■ **PROBLEM TO SOLVE**
Show every line of the data where the word "post" can be found.

━━━ THE RECORDS

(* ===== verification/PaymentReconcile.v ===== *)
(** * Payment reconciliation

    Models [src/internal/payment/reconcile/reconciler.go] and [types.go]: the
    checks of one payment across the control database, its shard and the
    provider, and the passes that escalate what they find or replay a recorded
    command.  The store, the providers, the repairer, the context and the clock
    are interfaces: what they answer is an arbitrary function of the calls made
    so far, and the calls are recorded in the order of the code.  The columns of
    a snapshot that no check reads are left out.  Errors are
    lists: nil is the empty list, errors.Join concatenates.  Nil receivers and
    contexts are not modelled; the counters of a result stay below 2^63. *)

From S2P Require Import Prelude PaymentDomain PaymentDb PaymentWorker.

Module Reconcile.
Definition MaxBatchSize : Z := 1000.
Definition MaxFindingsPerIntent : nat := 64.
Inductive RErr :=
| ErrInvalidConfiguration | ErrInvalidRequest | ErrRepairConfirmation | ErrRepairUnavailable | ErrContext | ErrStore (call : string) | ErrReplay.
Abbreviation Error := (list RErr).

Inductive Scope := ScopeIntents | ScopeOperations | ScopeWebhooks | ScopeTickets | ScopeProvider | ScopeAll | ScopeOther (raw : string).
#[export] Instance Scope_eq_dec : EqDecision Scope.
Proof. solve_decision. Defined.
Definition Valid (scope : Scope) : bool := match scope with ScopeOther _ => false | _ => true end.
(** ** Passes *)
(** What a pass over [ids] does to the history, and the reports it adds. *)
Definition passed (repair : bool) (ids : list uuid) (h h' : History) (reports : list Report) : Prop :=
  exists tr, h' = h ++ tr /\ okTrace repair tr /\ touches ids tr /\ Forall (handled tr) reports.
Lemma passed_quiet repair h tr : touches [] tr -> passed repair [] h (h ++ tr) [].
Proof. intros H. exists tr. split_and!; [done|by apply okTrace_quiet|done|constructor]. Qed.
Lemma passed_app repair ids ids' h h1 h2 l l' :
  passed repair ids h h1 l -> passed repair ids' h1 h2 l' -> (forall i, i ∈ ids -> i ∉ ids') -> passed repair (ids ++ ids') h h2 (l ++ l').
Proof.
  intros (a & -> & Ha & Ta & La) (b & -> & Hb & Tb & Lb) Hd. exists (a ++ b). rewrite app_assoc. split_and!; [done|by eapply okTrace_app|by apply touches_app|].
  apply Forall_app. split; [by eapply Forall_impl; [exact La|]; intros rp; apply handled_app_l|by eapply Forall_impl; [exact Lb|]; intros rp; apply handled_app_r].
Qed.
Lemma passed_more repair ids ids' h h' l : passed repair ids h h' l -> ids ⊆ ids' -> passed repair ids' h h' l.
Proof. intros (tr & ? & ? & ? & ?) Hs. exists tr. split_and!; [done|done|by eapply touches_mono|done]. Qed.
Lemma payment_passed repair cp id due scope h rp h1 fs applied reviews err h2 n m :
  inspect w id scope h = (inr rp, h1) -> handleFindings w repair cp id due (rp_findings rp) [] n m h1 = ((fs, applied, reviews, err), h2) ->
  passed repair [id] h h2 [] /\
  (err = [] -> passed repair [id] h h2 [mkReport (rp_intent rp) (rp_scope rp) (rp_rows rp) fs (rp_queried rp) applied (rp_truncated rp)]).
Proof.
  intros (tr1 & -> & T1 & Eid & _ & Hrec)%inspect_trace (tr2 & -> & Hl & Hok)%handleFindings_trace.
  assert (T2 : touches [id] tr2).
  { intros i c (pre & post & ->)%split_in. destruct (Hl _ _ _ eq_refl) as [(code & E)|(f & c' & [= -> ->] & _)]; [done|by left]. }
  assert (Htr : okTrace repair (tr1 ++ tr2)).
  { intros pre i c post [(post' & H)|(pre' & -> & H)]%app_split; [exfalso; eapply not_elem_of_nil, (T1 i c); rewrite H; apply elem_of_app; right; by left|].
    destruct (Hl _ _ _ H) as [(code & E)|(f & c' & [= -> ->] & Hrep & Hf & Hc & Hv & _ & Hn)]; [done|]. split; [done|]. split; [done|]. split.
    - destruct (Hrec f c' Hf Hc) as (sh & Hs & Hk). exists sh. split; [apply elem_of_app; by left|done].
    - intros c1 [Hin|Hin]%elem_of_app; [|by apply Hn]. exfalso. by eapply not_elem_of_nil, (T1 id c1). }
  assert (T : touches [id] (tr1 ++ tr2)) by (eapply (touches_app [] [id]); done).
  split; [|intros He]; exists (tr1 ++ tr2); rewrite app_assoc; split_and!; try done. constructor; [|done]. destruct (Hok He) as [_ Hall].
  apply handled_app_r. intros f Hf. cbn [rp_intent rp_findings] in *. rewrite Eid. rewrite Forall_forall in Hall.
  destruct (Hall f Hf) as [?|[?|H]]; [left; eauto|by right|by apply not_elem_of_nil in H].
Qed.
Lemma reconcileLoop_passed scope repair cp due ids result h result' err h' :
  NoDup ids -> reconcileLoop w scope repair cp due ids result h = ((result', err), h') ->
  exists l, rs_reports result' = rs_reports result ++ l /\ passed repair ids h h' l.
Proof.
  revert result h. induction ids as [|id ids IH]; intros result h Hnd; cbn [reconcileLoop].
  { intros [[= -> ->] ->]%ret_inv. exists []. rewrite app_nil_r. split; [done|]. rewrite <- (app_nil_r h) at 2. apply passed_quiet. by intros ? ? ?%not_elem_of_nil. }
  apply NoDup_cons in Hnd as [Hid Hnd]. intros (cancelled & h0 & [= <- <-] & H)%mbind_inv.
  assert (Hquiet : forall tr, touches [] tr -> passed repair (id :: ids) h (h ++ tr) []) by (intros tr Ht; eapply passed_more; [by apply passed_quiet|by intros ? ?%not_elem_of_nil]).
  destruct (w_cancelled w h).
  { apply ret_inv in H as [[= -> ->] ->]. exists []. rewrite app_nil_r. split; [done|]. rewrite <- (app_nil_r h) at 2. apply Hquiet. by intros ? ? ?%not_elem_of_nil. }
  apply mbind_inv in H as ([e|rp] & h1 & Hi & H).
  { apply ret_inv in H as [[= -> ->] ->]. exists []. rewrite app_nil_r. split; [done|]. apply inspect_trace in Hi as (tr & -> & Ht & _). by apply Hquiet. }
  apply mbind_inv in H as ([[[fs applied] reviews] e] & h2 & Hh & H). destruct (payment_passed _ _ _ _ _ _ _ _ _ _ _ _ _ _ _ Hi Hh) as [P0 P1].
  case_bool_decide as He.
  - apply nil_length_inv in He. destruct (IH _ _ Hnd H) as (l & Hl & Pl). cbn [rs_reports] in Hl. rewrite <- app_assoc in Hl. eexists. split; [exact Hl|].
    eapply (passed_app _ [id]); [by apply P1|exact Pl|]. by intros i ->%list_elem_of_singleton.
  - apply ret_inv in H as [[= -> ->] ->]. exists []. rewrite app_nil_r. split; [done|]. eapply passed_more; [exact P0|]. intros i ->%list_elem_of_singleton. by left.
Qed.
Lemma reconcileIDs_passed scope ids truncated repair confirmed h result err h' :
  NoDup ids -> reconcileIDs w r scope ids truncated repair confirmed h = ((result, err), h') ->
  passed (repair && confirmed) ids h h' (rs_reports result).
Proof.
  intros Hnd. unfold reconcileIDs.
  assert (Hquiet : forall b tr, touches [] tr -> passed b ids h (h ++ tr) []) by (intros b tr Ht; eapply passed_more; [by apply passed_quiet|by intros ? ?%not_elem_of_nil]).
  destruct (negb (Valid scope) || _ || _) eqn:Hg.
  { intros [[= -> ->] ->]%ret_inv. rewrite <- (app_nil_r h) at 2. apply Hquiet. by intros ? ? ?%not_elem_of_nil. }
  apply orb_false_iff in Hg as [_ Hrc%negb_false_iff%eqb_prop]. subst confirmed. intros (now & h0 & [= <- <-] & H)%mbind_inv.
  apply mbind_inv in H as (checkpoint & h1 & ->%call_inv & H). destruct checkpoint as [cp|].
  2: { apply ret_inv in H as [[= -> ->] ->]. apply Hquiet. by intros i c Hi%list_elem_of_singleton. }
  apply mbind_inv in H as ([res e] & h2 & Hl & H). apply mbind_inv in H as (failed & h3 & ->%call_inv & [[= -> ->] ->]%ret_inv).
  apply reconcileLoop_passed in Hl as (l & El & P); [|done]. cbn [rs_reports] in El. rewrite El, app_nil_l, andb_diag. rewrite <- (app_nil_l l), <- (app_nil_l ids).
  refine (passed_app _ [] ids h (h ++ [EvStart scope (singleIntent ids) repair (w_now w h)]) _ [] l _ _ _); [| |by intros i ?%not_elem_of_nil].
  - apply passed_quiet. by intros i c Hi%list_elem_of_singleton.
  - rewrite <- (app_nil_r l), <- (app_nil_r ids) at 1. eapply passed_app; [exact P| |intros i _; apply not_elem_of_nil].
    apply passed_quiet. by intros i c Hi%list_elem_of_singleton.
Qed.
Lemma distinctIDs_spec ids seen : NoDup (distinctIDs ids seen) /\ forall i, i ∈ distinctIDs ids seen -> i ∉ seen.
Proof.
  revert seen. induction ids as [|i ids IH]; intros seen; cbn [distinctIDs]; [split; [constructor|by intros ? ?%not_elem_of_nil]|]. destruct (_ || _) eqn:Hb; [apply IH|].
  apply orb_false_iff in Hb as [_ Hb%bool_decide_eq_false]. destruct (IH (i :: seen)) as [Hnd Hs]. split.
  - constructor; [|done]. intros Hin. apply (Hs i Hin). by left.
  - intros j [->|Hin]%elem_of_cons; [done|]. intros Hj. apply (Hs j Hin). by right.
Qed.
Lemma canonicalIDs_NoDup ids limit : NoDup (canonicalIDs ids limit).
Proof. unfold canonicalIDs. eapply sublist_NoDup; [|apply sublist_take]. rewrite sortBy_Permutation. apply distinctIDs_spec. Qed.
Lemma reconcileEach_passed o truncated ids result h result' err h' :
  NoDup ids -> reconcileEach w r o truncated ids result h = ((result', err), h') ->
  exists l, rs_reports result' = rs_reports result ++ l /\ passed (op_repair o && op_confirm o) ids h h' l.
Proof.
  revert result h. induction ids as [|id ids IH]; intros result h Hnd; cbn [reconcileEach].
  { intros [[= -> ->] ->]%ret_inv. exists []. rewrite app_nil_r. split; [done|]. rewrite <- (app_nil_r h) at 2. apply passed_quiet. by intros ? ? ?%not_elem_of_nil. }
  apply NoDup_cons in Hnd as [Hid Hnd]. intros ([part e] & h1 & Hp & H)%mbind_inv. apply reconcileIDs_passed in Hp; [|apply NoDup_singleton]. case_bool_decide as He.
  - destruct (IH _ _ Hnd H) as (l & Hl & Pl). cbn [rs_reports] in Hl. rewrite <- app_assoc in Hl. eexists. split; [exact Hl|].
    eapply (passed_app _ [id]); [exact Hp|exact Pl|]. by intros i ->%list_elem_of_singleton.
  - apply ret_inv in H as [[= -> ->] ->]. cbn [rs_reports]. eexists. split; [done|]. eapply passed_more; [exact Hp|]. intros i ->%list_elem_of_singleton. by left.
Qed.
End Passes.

━━━━━━

■ **EXERCISE SOLUTION**
  { intros i c (pre & post & ->)%split_in. destruct (Hl _ _ _ eq_refl) as [(code & E)|(f & c' & [= -> ->] & _)]; [done|by left]. }
  { intros pre i c post [(post' & H)|(pre' & -> & H)]%app_split; [exfalso; eapply not_elem_of_nil, (T1 i c); rewrite H; apply elem_of_app; right; by left|].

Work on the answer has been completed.